The Sovereign Writer vs. The Institutional Student
Your analysis of Dr. Lively's presentation at the TMCC AI Summit highlights a critical flaw in current academic "resistance" movements. If we claim to value agency, we cannot selectively withdraw it when the student's choice of tool makes us uncomfortable.
1. The Fallacy of the "Controlled Struggle"
Lively's argument rests on the idea that "struggle" is the only forge for thinking. While composition scholarship (and common sense) agrees that deep thought often requires friction, Lively suggests that this friction must be artificially preserved by banning tools.
This creates a "walled garden" version of agency. It's the difference between a sailor learning to navigate by the stars because they choose to master the craft, and a sailor being forced to use a sextant because the captain threw the GPS overboard. One is an act of identity-building; the other is an act of enforced obsolescence.
2. "Ethical Opacity" and the Right to Process
Your reference to The Case Against Disclosure is particularly timely. By regulating the process rather than the product, institutions like the ones Lively advocates for are essentially attempting to surveil the "architecture of the mind."
In any other professional field, we judge the result:
- Does the legal brief cite real cases?
- Is the biological report accurate?
- Is the prose rhetorically effective?
When we shift the goalpost from "Is this good work?" to "How exactly did you produce this?", we move from being educators to being forensic investigators. As you noted, this surveillance of the creative act fundamentally undermines the "professional identity" Lively claims to protect. A professional is someone who takes responsibility for their output, regardless of their workflow.
3. The Shift in "Rhetorical Choice"
Perhaps the most significant oversight in the "Analog Teaching" movement is the failure to recognize that prompting and AI-collaboration are themselves rhetorical acts. Deciding how to guide an AI, identifying when its tone is too "hallucinatory" or "flat," and revising its output to better fit a specific audience are high-level rhetorical choices. By banning these tools, we aren't just protecting "old" skills; we are actively preventing students from developing the meta-rhetorical skills they will need to maintain their agency in a world where these machines are ubiquitous.
A Question for the Author
You argue that "the first student [who uses AI as a thinking partner] has developed a skill that transfers to a world where AI exists."

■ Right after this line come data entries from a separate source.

(** * MADOLA web launcher: [web/serve.py]

    A shallow embedding of the 28-line launch script that serves the MADOLA
    web application over HTTP, and the properties of its observable
    behaviour: what it prints, where it changes directory to, what it binds,
    how it reacts to an interrupt and to a startup fault.

    The script is straight-line code around calls into the Python standard
    library.  It is embedded statement by statement ([main]) in a small
    state-and-exception monad.  The library operations it calls and the
    interpreter that runs it are not part of the repository: they are
    modelled as operations on a process state that append to a chronological
    trace, and which of them raises, and what, is chosen by the surrounding
    world. *)

From Stdlib Require Import ZArith List String Ascii Bool Lia DecimalString.
From Stdlib Require Import Strings.Byte.
Import ListNotations.

Local Open Scope list_scope.
Local Open Scope string_scope.
Local Open Scope Z_scope.

(** ** Python exceptions and the process status *)

Module Py.

(** The exception classes that matter to the script.  [KeyboardInterrupt]
    and [SystemExit] derive from [BaseException]; [OSError] (address in
    use, permission denied, ...) and every other error derive from
    [Exception]. *)
Inductive exn : Type :=
| KeyboardInterrupt
| SystemExit (code : Z)
| OSError (errno : Z)
| Exception (cls : string).

(** An error in the ordinary sense: an exception that is neither the user's
    interrupt nor a request to exit. *)
Definition is_error (e : exn) : bool :=
  match e with
  | OSError _ | Exception _ => true
  | KeyboardInterrupt | SystemExit _ => false
  end.

Definition EADDRINUSE : Z := 98.
Definition EACCES : Z := 13.

(** What a statement does: it completes with a value, raises, or never
    comes back (the serve loop when nothing stops it). *)
Inductive result (A : Type) : Type :=
| Ok (a : A)
| Raise (e : exn)
| Diverge.
Arguments Ok {A} a.
Arguments Raise {A} e.
Arguments Diverge {A}.

(** What the operating system sees of the process. *)
Inductive status : Type :=
| Running
| Exited (code : Z).

End Py.
Import Py.

(** ** The world outside the script *)

(** HTTP requests and responses, as far as the file handler is concerned. *)
Inductive http_method : Type := GET | HEAD | OtherMethod (name : string).

Record request : Type := Request { method : http_method; path : string }.
Record response : Type := Response { code : Z; body : list byte }.

(** A node of the file system. *)
Inductive node : Type :=
| File (content : list byte)
| Directory (children : list string).

(** The library operations the script enters, with their arguments. *)
Inductive call : Type :=
| os_path_abspath_ (p : string)
| os_path_dirname_ (p : string)
| os_chdir_ (p : string)
| print_ (s : string)
| TCPServer_ (host : string) (port : Z)
| serve_forever_
| server_close_.

Definition call_eqb (a b : call) : bool :=
  match a, b with
  | os_path_abspath_ x, os_path_abspath_ y => String.eqb x y
  | os_path_dirname_ x, os_path_dirname_ y => String.eqb x y
  | os_chdir_ x, os_chdir_ y => String.eqb x y
  | print_ x, print_ y => String.eqb x y
  | TCPServer_ h p, TCPServer_ h' p' => String.eqb h h' && Z.eqb p p'
  | serve_forever_, serve_forever_ => true
  | server_close_, server_close_ => true
  | _, _ => false
  end.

If we accept your principle of "Ethical Opacity," how do we address the "black box" of learning? If a student submits a perfect paper but cannot explain their own argument during a subsequent class discussion, does the institution have a right to intervene in their process, or should the "failure" simply be reflected in the evaluation of their knowledge (e.g., through oral exams or in-class performance)?
This is a vital contribution to the discourse. You've clearly identified that you cannot "give" agency by mandate; it must be exercised by choice.